Friday, April 9, 2010

Water Supply in the Highlands Region

By Dave Ragazzo

There are many valuable assets in the New Jersey Highlands region. The region covers eighty-eight townships in the state, covers most of the northwestern portion of New Jersey, and is home to hundreds of different species of animals and other wildlife. However, there is one thing that the Highlands provides that is most essential to the people living in New Jersey, and without this there would be millions of residents that would be affected.

The water supply that the New Jersey Highlands provides is crucial to the state functioning properly. It is a critical source for drinking water for about 5.4 million people in New Jersey spanning over ten counties. Because of these stats, it is easy to say that the New Jersey Highlands is an important tool for survival in the Garden State.

Although there has been great progress over the years, this is still an issue that needs to be addressed every year because of the vast number of people that it affects. As of 2009, of the 183 sub-watersheds in this region 114 of these watersheds had pollution problems that were threatening the water supply throughout the state. This could be a problem for the present and future of New Jersey’s water supply.

The New Jersey Highlands Regional master plan has many protections to make sure the water supply stays fresh and no one in the state is receiving polluted water from this region. The plan has come a long way since it was initially drafted in 2006 and now has many protections of the water it distributes throughout the state. One of the major protections that the Regional Master Plan provides is for groundwater recharge and wellhead protection areas. Groundwater recharge is the way that the region makes sure that all surface water is filtered through the aquifers, while wellhead protection areas prevent development in the area that could potentially pollute the water.

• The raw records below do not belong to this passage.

Lemma dispatcher_tcb cfg type m m' i t :
  let l := task_list m in
  let l' := task_list m' in
  dispatcher cfg type m = Done m' ->
  tcb_at l i = Some t ->
  exists t',
    tcb_at l' i = Some t'
    /\ same_static t t'
    /\ local_tick t' = local_tick t
    /\ state t' = (if decide (i = current_task l' /\ current_task l' <> current_task l)
                   then S_RUNNING else state t)
    /\ sp t' = (if decide (i = current_task l /\ current_task l' <> current_task l
                           /\ first_run m = 0)
                then saved_sp type m else sp t).
Proof.
  intros l l' Hd Ht. subst l l'.
  apply dispatcher_Done in Hd as (r & _ & [[_ ->] | [Hr Hcs]]).
  - exists t. split; [done |]. split; [apply same_static_refl |]. split; [done |].
    split; case_decide as Hc; try done; destruct Hc as (_ & Hc); try done;
      by destruct Hc.
  - pose proof (context_switch_fields _ _ _ Hcs) as (_ & _ & Hcur & _).
    simpl in Hcur.
    destruct (context_switch_tcb _ _ _ i t Hcs Ht) as (t' & Ht' & Hs & Hl & Hst & Hsp).
    simpl in Hst, Hsp. exists t'. rewrite Hcur.
    split; [done |]. split; [done |]. split; [done |]. split.
    + rewrite Hst. repeat case_decide; try done; exfalso; intuition congruence.
    + rewrite Hsp. unfold saved_sp. simpl.
      repeat case_decide; try done; exfalso; intuition congruence.
Qed.

Lemma dispatcher_fields cfg type m m' :
  dispatcher cfg type m = Done m' ->
  let l := task_list m in
  let l' := task_list m' in
  nTasks l' = nTasks l /\ global_tick l' = global_tick l
  /\ length (tasks l') = length (tasks l)
  /\ cpu m' = cpu m
  /\ alive_state m' = alive_state m /\ alive_count m' = alive_count m.
Proof.
  intros Hd l l'. subst l l'.
  apply dispatcher_Done in Hd as (r & _ & [[_ ->] | [Hr Hcs]]); [done |].
  apply context_switch_fields in Hcs. simpl in Hcs.
  destruct Hcs as (? & ? & _ & _ & ? & _ & ? & ? & ? & _). done.
Qed.

(** ** What a tick changes in a TCB *)

Lemma SysTick_Handler_entry cfg m :
  SysTick_Handler cfg m
  = (l ← activate_waiting_tasks cfg (task_list (tick_entry cfg m));
     m' ← dispatcher cfg kFromISR (set_task_list l (tick_entry cfg m));
     Done (reload_systick cfg m')).
Proof. reflexivity. Qed.

Lemma tick_entry_fields cfg m :
  tasks (task_list (tick_entry cfg m)) = tasks (task_list m)
  /\ nTasks (task_list (tick_entry cfg m)) = nTasks (task_list m)
  /\ current_task (task_list (tick_entry cfg m)) = current_task (task_list m)
  /\ global_tick (task_list (tick_entry cfg m))
     = to_tick cfg (global_tick (task_list m) + 1)
  /\ first_run (tick_entry cfg m) = first_run m
  /\ cpu (tick_entry cfg m) = cpu m.
Proof.
  unfold tick_entry. simpl. destruct (RTOS_ENABLE_IS_ALIVE cfg); [| done].
  unfold refresh_is_alive. by case_decide.
Qed.

Lemma same_static_wake_step cfg t : same_static t (wake_step cfg t).
Proof. unfold wake_step. repeat case_decide; by repeat split. Qed.

Lemma activate_waiting_tasks_tcb cfg l l' i t :
  wf_config cfg -> wf_store cfg l ->
  activate_waiting_tasks cfg l = Done l' ->
  tcb_at l i = Some t ->
  tcb_at l' i = Some (if decide (i <= nTasks l) then wake_step cfg t else t).
Proof.
  intros [] [Hlen Hn _] Hwake Ht.
  rewrite activate_waiting_tasks_range in Hwake by lia. injection Hwake as <-.
  unfold tcb_at in *. case_decide; [| done]. simpl.
  rewrite wake_range_lookup, Ht. simpl.
  repeat case_decide; done || lia.
Qed.


(** ** Blocked tasks *)




Lemma tcb_modify_fields i f l l' :
  tcb_modify i f l = Done l' ->
  nTasks l' = nTasks l /\ current_task l' = current_task l
  /\ next_task l' = next_task l /\ global_tick l' = global_tick l.
Proof. intros Hmod. by apply tcb_modify_Done in Hmod as (t & _ & ->). Qed.



Lemma PendSV_Handler_store m m' :
  PendSV_Handler m = Done m' ->
  task_list m' = task_list m /\ first_run m' = first_run m
  /\ alive_state m' = alive_state m /\ alive_count m' = alive_count m.
Proof.
  unfold PendSV_Handler.
  change (task_list (set_periph (set_ICSR_PENDSV false (periph m)) m))
    with (task_list m).
  destruct (tcb_at (task_list m) (current_task (task_list m))); [| done].
  by intros [= <-].
Qed.







Lemma tick_count_cons e es :
  tick_count (e :: es)
  = if decide (e = EvTick) then S (tick_count es) else tick_count es.
Proof. unfold tick_count. rewrite filter_cons. by case_decide. Qed.







(** ** The clock *)

Lemma tcb_store_Done i f l l' :
  tcb_store i f l = Done l' ->
  exists t t', tcb_at l i = Some t /\ f t = Done t' /\ l' = tcb_put i t' l.
Proof.
  unfold tcb_store. destruct (tcb_at l i) as [t |]; [| done].
  intros Hst. apply bind_Done in Hst as (t' & Hf & [= <-]). eauto.
Qed.

Lemma tcb_store_fields i f l l' :
  tcb_store i f l = Done l' ->
  nTasks l' = nTasks l /\ current_task l' = current_task l
  /\ next_task l' = next_task l /\ global_tick l' = global_tick l.
Proof. intros Hst. by apply tcb_store_Done in Hst as (t & t' & _ & _ & ->). Qed.

(** [rtos_create_task] writes one TCB and [nTasks], nothing else. *)
Lemma create_task_fields cfg body prio autostart m h m' :
  rtos_create_task cfg body prio autostart m = Done (h, m') ->
  current_task (task_list m') = current_task (task_list m)
  /\ next_task (task_list m') = next_task (task_list m)
  /\ global_tick (task_list m') = global_tick (task_list m)
  /\ first_run m' = first_run m /\ cpu m' = cpu m /\ periph m' = periph m
  /\ alive_state m' = alive_state m /\ alive_count m' = alive_count m.
Proof.
  unfold rtos_create_task. case_decide; [| by intros [= _ <-]].
  intros Hc.
  apply bind_Done in Hc as (l1 & H1 & Hc). apply tcb_modify_fields in H1.
  apply bind_Done in Hc as (l2 & H2 & Hc). apply tcb_modify_fields in H2.
  apply bind_Done in Hc as (l3 & H3 & Hc). apply tcb_modify_fields in H3.
  apply bind_Done in Hc as (l4 & H4 & Hc). apply tcb_modify_fields in H4.
  apply bind_Done in Hc as (l5 & H5 & Hc). apply tcb_modify_fields in H5.
  apply bind_Done in Hc as (l6 & H6 & Hc). apply tcb_store_fields in H6.
  apply bind_Done in Hc as (l7 & H7 & Hc). apply tcb_store_fields in H7.
  injection Hc as _ <-. simpl.
  destruct H1 as (_ & ? & ? & ?), H2 as (_ & ? & ? & ?), H3 as (_ & ? & ? & ?),
    H4 as (_ & ? & ? & ?), H5 as (_ & ? & ? & ?), H6 as (_ & ? & ? & ?),
    H7 as (_ & ? & ? & ?).
  repeat split; congruence.
Qed.

(** One entry into the kernel and the clock: a tick advances it by one,
    modulo the width of the tick type; [rtos_start_scheduler] resets it when
    the is-alive feature is compiled in; nothing else changes it. *)
Lemma clock_of_step (cfg : rtos_config) (e : event) (m m' : machine) :
  step cfg e m = Done m' ->
  rtos_get_clock m'
  = match e with
    | EvTick => (rtos_get_clock m + 1) mod 2 ^ tick_bits cfg
    | EvStart => if RTOS_ENABLE_IS_ALIVE cfg then 0 else rtos_get_clock m
    | _ => rtos_get_clock m
    end.
Proof.
  intros Hstep. unfold rtos_get_clock.
  destruct e as [body prio autostart | | k | | task | | | c']; simpl in Hstep.
  - apply bind_Done in Hstep as ([h m1] & Hcreate & [= <-]).
    by apply create_task_fields in Hcreate as (_ & _ & -> & _).
  - unfold rtos_start_scheduler in Hstep.
    apply bind_Done in Hstep as (m1 & Hidle & [= <-]).
    change (task_list (reload_systick cfg ?x)) with (task_list x).
    change (task_list (set_periph ?p m1)) with (task_list m1).
    destruct (RTOS_ENABLE_IS_ALIVE cfg); [| by injection Hidle as <-].
    apply bind_Done in Hidle as ([h m2] & Hcreate & [= <-]).
    by apply create_task_fields in Hcreate as (_ & _ & -> & _).
  - unfold rtos_delay in Hstep.
    apply bind_Done in Hstep as (l1 & H1 & Hstep). apply tcb_modify_fields in H1.
    apply bind_Done in Hstep as (l2 & H2 & Hd). apply tcb_modify_fields in H2.
    apply dispatcher_fields in Hd as (_ & -> & _). simpl.
    destruct H1 as (_ & _ & _ & ?), H2 as (_ & _ & _ & ?). congruence.
  - unfold rtos_suspend_task in Hstep.
    apply bind_Done in Hstep as (l1 & H1 & Hd). apply tcb_modify_fields in H1.
    apply dispatcher_fields in Hd as (_ & -> & _). simpl. by destruct H1 as (_ & _ & _ & ?).
  - unfold rtos_activate_task in Hstep.
    apply bind_Done in Hstep as (l1 & H1 & Hd). apply tcb_modify_fields in H1.
    apply dispatcher_fields in Hd as (_ & -> & _). simpl. by destruct H1 as (_ & _ & _ & ?).
  - rewrite SysTick_Handler_entry in Hstep.
    apply bind_Done in Hstep as (l1 & Hwake & Hstep).
    apply bind_Done in Hstep as (m1 & Hd & [= <-]).
    change (task_list (reload_systick cfg m1)) with (task_list m1).
    apply dispatcher_fields in Hd as (_ & -> & _). simpl.
    apply activate_loop_fields in Hwake as (_ & _ & _ & -> & _).
    by destruct (tick_entry_fields cfg m) as (_ & _ & _ & -> & _).
  - by apply PendSV_Handler_store in Hstep as (-> & _).
  - by injection Hstep as <-.
Qed.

The Regional Master Plan is the vision of what the future could hold for this very important environmental region. It is there to determine the amount of growth and development the region can maintain while keeping a special focus on the water supply that it provides. Because water is an essential part to human life, it is an essential part of the Highlands master plan. If the Regional Master Plan was not in place, there is a good chance that the water that many of New Jersey’s residents drink would be polluted or not the best it could possibly be.